(** What [reconcile] does to an interface the kernel has. *)
Lemma reconciled_view n env i m :
  tracked n m → iface_wifi_phy_ssid i = None → (∀ x, env_udev_initialized env x = true) →
  let m' := reconciled n env i m in
  (∃ l, emited m !! n = Some l ∧ ll_is_up l = kernel_is_up i ∧ like n m m') ∨
  ((∀ l, emited m !! n = Some l → ll_is_up l ≠ kernel_is_up i) ∧ tracked n m' ∧
   ∃ l e, emited m' !! n = Some l ∧ ll_is_up l = kernel_is_up i ∧
     le_is_up e = kernel_is_up i ∧ le_is_delete e = false ∧ le_ssid e = None ∧
     ((delay_queue m' !! n = None ∧ about n (reported m') = about n (reported m) ++ [e]) ∨
      (delay_queue m' !! n = Some (e, env_instant env + from_secs DOWN_WAIT_SEC) ∧
       about n (reported m') = about n (reported m) ∧ kernel_is_up i = false))).
Proof.
  intros Ht Hssid Hudev. cbn zeta. unfold reconciled.
  pose proof (like_observe n (to_ascii_uppercase <$> bi_mac_address (base_iface i)) m) as Hl1.
  set (m1 := (observe_mac n _ m).2) in *. pose proof (like_tracked _ _ _ Hl1 Ht) as Ht1.
  destruct (link_event_from_iface env n i (wifi_monitor_enabled m1)) as [e|] eqn:He; [|done].
  pose proof (link_event_carrier _ _ _ _ _ He) as [Hup Hs]. specialize (Hs Hssid).
  apply link_event_from_iface_spec in He as (Hname & Hdel & _).
  rewrite (tracked_interested n m1 e Ht1 Hname). simpl.
  assert (event_extra_info e = None) as Hx by (unfold event_extra_info; by case_decide).
  assert (∀ l, is_same_state l e = bool_decide (ll_is_up l = kernel_is_up i)) as Hsame.
  { intros l. unfold is_same_state. rewrite Hx, Hup.
    by destruct (ll_is_up l), (kernel_is_up i). }
  rewrite <- (like_last _ _ _ Hl1).
  destruct (match emited m1 !! n with Some _ => _ | None => _ end) eqn:Hsm.
  { left. destruct (emited m1 !! n) as [l|]; [|done]. rewrite Hsame in Hsm.
    exists l. split_and!; [done|by apply bool_decide_eq_true in Hsm|done]. }
  right. assert (∀ l, emited m1 !! n = Some l → ll_is_up l ≠ kernel_is_up i) as Hdis.
  { intros l Hl. rewrite Hl, Hsame in Hsm. by apply bool_decide_eq_false in Hsm. }
  split; [done|]. unfold tried.
  rewrite (tracked_quiet n m1 e Ht1 Hname Hs), (tracked_interested n m1 e Ht1 Hname), Hdel, Hudev.
  simpl. destruct (debounced_view n env e m1 Hname Hdel) as (Hc & Hp & l & Hl & Hlu & Hcase).
  unfold config_of in Hc. injection Hc as Hc1 _ _ Hc2 Hc3 Hc4 Hc5 _.
  split.
  { apply (tracked_after n m1); try congruence.
    - rewrite Hp. apply Ht1.
    - intros h d Hq. exists l. split; [done|].
      destruct Hcase as [[Hq' _]|(Hq' & _ & _)]; rewrite Hq' in Hq; [done|].
      by injection Hq as <- _. }
  destruct Hcase as [[Hq Ha]|(Hq & Ha & l0 & Hl0 & Hupl)].
  - exists l, (announced m1 e). rewrite announced_up, announced_delete, Ha, (like_about _ _ _ Hl1).
    split_and!; try congruence; [|by left].
    rewrite <- Hs. unfold announced. by repeat case_match.
  - exists l, e. rewrite Ha, (like_about _ _ _ Hl1). split_and!; try congruence.
    right. split_and!; try done. destruct (kernel_is_up i) eqn:Hk; [|done].
    exfalso. apply (Hdis l0 Hl0). rewrite Hupl; [done|congruence].
Qed.

Section Recovery.
Context (n : string) (i : Interface).
Context (base : list InterfaceLinkEvent) (agreed : Prop) (D : Z).

(** The event worker was told: it knew already, or an event was sent since. *)
Definition told (m : Monitor) : Prop :=
  agreed ∨ ∃ evs e, about n (reported m) = base ++ evs ∧ e ∈ evs ∧
                    le_is_up e = kernel_is_up i ∧ le_is_delete e = false.

Definition owed (m : Monitor) : Prop :=
  kernel_is_up i = false ∧
  ∃ h d, delay_queue m !! n = Some (h, d) ∧ le_is_up h = false ∧ le_ssid h = None ∧ d ≤ D.

(** The last known state agrees with the kernel, and the event worker was told or will
    be by the time [D]. *)
Definition agreeing (m : Monitor) : Prop :=
  tracked n m ∧ (ll_is_up <$> emited m !! n) = Some (kernel_is_up i) ∧ (told m ∨ owed m).

(** Reports are only added. *)
Definition extends (m : Monitor) : Prop := ∃ evs, about n (reported m) = base ++ evs.

Lemma told_more m m' l :
  about n (reported m') = about n (reported m) ++ l → told m → told m'.
Proof.
  intros Ha [|(evs & e & Hm & He & ?)]; [by left|right].
  exists (evs ++ l), e. rewrite Ha, Hm, app_assoc, elem_of_app. auto.
Qed.

Lemma told_like m m' : like n m m' → told m → told m'.
Proof. intros Hl. apply (told_more _ _ []). rewrite app_nil_r. apply Hl. Qed.

Lemma told_now m m' e :
  extends m → about n (reported m') = about n (reported m) ++ [e] →
  le_is_up e = kernel_is_up i → le_is_delete e = false → told m'.
Proof.
  intros [evs Hm] Ha Hu Hd. right. exists (evs ++ [e]), e.
  rewrite Ha, Hm, app_assoc, elem_of_app. split_and!; try done. right. set_solver.
Qed.

Lemma agreeing_like m m' : like n m m' → agreeing m → agreeing m'.
Proof.
  intros Hl (Ht & He & Hto). split_and!; [by eapply like_tracked|by rewrite (like_last _ _ _ Hl)|].
  destruct Hto as [|[? Ho]]; [left; by eapply told_like|right].
  split; [done|]. by rewrite (like_held _ _ _ Hl).
Qed.

Lemma extends_more m m' l :
  about n (reported m') = about n (reported m) ++ l → extends m → extends m'.
Proof. intros Ha [evs Hm]. exists (evs ++ l). by rewrite Ha, Hm, app_assoc. Qed.

Lemma extends_like m m' : like n m m' → extends m → extends m'.
Proof. intros Hl. apply (extends_more _ _ []). rewrite app_nil_r. apply Hl. Qed.

(** The queues keep the agreement, and pay the debt when its time is over. *)
Lemma agreeing_queues (w : World) m :
  settled m → connected w m → agreeing m → extends m →
  let m2 := (process_delay_queue w (process_udev_pending_events w m).2).2 in
  agreeing m2 ∧ extends m2 ∧ (D < env_instant w → told m2).
Proof.
  intros Hset Hc Hag Hex. cbn zeta. pose proof Hag as (Ht & He & Hto).
  destruct (queue_phase n w m Hset Hc Ht) as (_ & _ & _ & [[Hov Hf]|(Hov & ma & Hka & Hfa & Hf)]).
  - apply like_frame in Hf.
    split; [by eapply agreeing_like|]. split; [by eapply extends_like|].
    intros HD. eapply told_like; [done|]. destruct Hto as [|[_ (h & d & Hq & _ & _ & Hd)]]; [done|].
    unfold delay_is_over in Hov. rewrite Hq in Hov. lia.
  - apply like_frame in Hfa, Hf.
    pose proof (agreeing_like _ _ Hfa Hag) as (Hta & Hea & Htoa).
    pose proof (extends_like _ _ Hfa Hex) as Hexa.
    destruct (emitted_late_view n w ma Hka Hta) as (Hcf & Hp & Hq & Hl & Ha & Hpay).
    set (mb := emitted_late w n ma) in *.
    assert (tracked n mb) as Htb.
    { unfold config_of in Hcf. injection Hcf as ? ? ? ? ? ? ? ?.
      by apply (tracked_after n ma); try congruence. }
    assert (told mb) as Htold.
    { destruct Htoa as [Htold|[Hk (h & d & Hqa & Hh & Hs & _)]].
      - destruct Ha as [Ha|(h & e & Ha & _)].
        + eapply (told_more _ _ []); [by rewrite app_nil_r|done].
        + by eapply told_more.
      - destruct Ha as [Ha|(h' & e & Ha & Hh' & Hue & Hde)].
        + destruct (Hpay h); try done. by rewrite Hqa.
        + rewrite Hqa in Hh'. injection Hh' as <-. eapply told_now; [done|exact Ha|congruence|done]. }
    assert (extends mb) as Hexb.
    { destruct Ha as [Ha|(h & e & Ha & _)]; [|by eapply extends_more].
      eapply (extends_more _ _ []); [by rewrite app_nil_r|done]. }
    split; [|split; [by eapply extends_like|intros; by eapply told_like]].
    eapply agreeing_like; [done|]. split_and!; [done|by rewrite Hl|by left].
Qed.

(** So does a reconciliation. *)
Lemma agreeing_reconcile (K : gmap string Interface) (w : World) m :
  K !! n = Some i → iface_wifi_phy_ssid i = None →
  settled m → connected w m → agreeing m → extends m → world_query w = Ok K →
  (∀ x, env_udev_initialized w x = true) →
  let m' := (reconcile w m).2 in
  agreeing m' ∧ extends m' ∧ (told m → told m').
Proof.
  intros HK Hssid Hset Hc Hag Hex HKw Hu. cbn zeta.
  destruct (reconcile_phase n w K m Hset Hc (proj1 Hag) HKw) as (_ & _ & m1 & _ & Hl1 & Hl2).
  rewrite HK in Hl2. pose proof (agreeing_like _ _ Hl1 Hag) as (Ht1 & He1 & _).
  destruct (reconciled_view n w i m1 Ht1 Hssid Hu) as [(l & _ & _ & Hl3)|(Hdis & _)].
  - assert (like n m (reconcile w m).2) as Hlk by (etransitivity; [done|by etransitivity]).
    split_and!; [by eapply agreeing_like|by eapply extends_like|by apply told_like].
  - exfalso. destruct (emited m1 !! n) as [l|]; [|done]. injection He1 as He1.
    by apply (Hdis l).
Qed.
End Recovery.

(** The queues never change what is known of the carrier. *)
Lemma queues_view n (w : World) m :
  settled m → connected w m → tracked n m →
  let m2 := (process_delay_queue w (process_udev_pending_events w m).2).2 in
  connected w m2 ∧ settled m2 ∧ tracked n m2 ∧ next_reconcile m2 = next_reconcile m ∧
  (ll_is_up <$> emited m2 !! n) = (ll_is_up <$> emited m !! n) ∧
  ∃ evs, about n (reported m2) = about n (reported m) ++ evs.
Proof.
  intros Hset Hc Ht. cbn zeta.
  destruct (queue_phase n w m Hset Hc Ht) as (Hc2 & Hset2 & _ & Hcase).
  split; [done|]. split; [done|].
  destruct Hcase as [[_ Hf]|(_ & ma & Hka & Hfa & Hf)].
  - split; [by eapply tracked_frame|]. pose proof (like_frame _ _ _ Hf) as Hl.
    split; [pose proof (frame_config _ _ _ Hf) as Hcf; unfold config_of in Hcf; congruence|].
    split; [by rewrite (like_last _ _ _ Hl)|]. exists []. rewrite app_nil_r. apply Hl.
  - pose proof (tracked_frame _ _ _ Hfa Ht) as Hta.
    destruct (emitted_late_view n w ma Hka Hta) as (Hcf & Hp & Hq & Hl & Ha & _).
    pose proof (frame_config _ _ _ Hfa) as Hcfa. pose proof (frame_config _ _ _ Hf) as Hcf2.
    rewrite Hcfa in Hcf. rewrite Hcf in Hcf2. unfold config_of in Hcf2, Hcf.
    injection Hcf2 as ? ? ? ? ? ? ? ?. injection Hcf as ? ? ? ? ? ? ? ?.
    apply like_frame in Hf, Hfa.
    split; [|split; [done|split]].
    + apply (like_tracked _ _ _ Hf). apply (tracked_after n m); try congruence.
    + by rewrite (like_last _ _ _ Hf), Hl, (like_last _ _ _ Hfa).
    + rewrite (like_about _ _ _ Hf). destruct Ha as [Ha|(h & e & Ha & _)].
      * exists []. rewrite Ha, app_nil_r. apply Hfa.
      * exists [e]. by rewrite Ha, (like_about _ _ _ Hfa).
Qed.

Lemma on_tick_like n (w : World) m :
  let m2 := (process_delay_queue w (process_udev_pending_events w m).2).2 in
  like n (if next_reconcile m2 <=? env_instant w then (reconcile w m2).2 else m2) (on_tick w m).
Proof. cbn zeta. unfold on_tick. by destruct (_ <=? _). Qed.

Section Ticks.
Context (n : string) (K : gmap string Interface).

(** The commander listens, the kernel has the interfaces [K], and udev is done with them. *)
Definition stable (w : World) : Prop :=
  env_channel_open w = true ∧ world_query w = Ok K ∧
  ∀ x, env_udev_initialized w x = true.

Section Present.
Context (i : Interface) (HK : K !! n = Some i) (Hssid : iface_wifi_phy_ssid i = None).
Context (base : list InterfaceLinkEvent) (agreed : Prop) (D : Z).

Lemma agreeing_on_tick w m :
  stable w → settled m → connected w m →
  agreeing n i base agreed D m → extends n base m →
  agreeing n i base agreed D (on_tick w m) ∧ extends n base (on_tick w m) ∧
  (D < env_instant w → told n i base agreed (on_tick w m)).
Proof.
  intros (Ho & HKw & Hu) Hset Hc Hag Hex. pose proof (on_tick_like n w m) as Hlk.
  cbn zeta in Hlk.
  destruct (agreeing_queues n i base agreed D w m Hset Hc Hag Hex) as (Hag2 & Hex2 & Hto2).
  destruct (queues_view n w m Hset Hc (proj1 Hag)) as (Hc2 & Hset2 & _).
  set (m2 := (process_delay_queue w (process_udev_pending_events w m).2).2) in *.
  destruct (next_reconcile m2 <=? env_instant w).
  - destruct (agreeing_reconcile n i base agreed D K w m2 HK Hssid Hset2 Hc2 Hag2 Hex2 HKw Hu)
      as (Hag3 & Hex3 & Hto3).
    split_and!; [by eapply agreeing_like|by eapply extends_like|].
    intros HD. eapply told_like; [done|]. auto.
  - split_and!; [by eapply agreeing_like|by eapply extends_like|].
    intros HD. eapply told_like; [done|]. auto.
Qed.
End Present.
#####
What to do —
In the entries above, the lines from the one bearing "Lemma queues_view n" up to and including the one bearing "(like_about _ _ _ Hfa)." should be transcribed exactly; no other line is wanted.

Exercise solution —
Lemma queues_view n (w : World) m :
  settled m → connected w m → tracked n m →
  let m2 := (process_delay_queue w (process_udev_pending_events w m).2).2 in
  connected w m2 ∧ settled m2 ∧ tracked n m2 ∧ next_reconcile m2 = next_reconcile m ∧
  (ll_is_up <$> emited m2 !! n) = (ll_is_up <$> emited m !! n) ∧
  ∃ evs, about n (reported m2) = about n (reported m) ++ evs.
Proof.
  intros Hset Hc Ht. cbn zeta.
  destruct (queue_phase n w m Hset Hc Ht) as (Hc2 & Hset2 & _ & Hcase).
  split; [done|]. split; [done|].
  destruct Hcase as [[_ Hf]|(_ & ma & Hka & Hfa & Hf)].
  - split; [by eapply tracked_frame|]. pose proof (like_frame _ _ _ Hf) as Hl.
    split; [pose proof (frame_config _ _ _ Hf) as Hcf; unfold config_of in Hcf; congruence|].
    split; [by rewrite (like_last _ _ _ Hl)|]. exists []. rewrite app_nil_r. apply Hl.
  - pose proof (tracked_frame _ _ _ Hfa Ht) as Hta.
    destruct (emitted_late_view n w ma Hka Hta) as (Hcf & Hp & Hq & Hl & Ha & _).
    pose proof (frame_config _ _ _ Hfa) as Hcfa. pose proof (frame_config _ _ _ Hf) as Hcf2.
    rewrite Hcfa in Hcf. rewrite Hcf in Hcf2. unfold config_of in Hcf2, Hcf.
    injection Hcf2 as ? ? ? ? ? ? ? ?. injection Hcf as ? ? ? ? ? ? ? ?.
    apply like_frame in Hf, Hfa.
    split; [|split; [done|split]].
    + apply (like_tracked _ _ _ Hf). apply (tracked_after n m); try congruence.
    + by rewrite (like_last _ _ _ Hf), Hl, (like_last _ _ _ Hfa).
    + rewrite (like_about _ _ _ Hf). destruct Ha as [Ha|(h & e & Ha & _)].
      * exists []. rewrite Ha, app_nil_r. apply Hfa.
      * exists [e]. by rewrite Ha, (like_about _ _ _ Hfa).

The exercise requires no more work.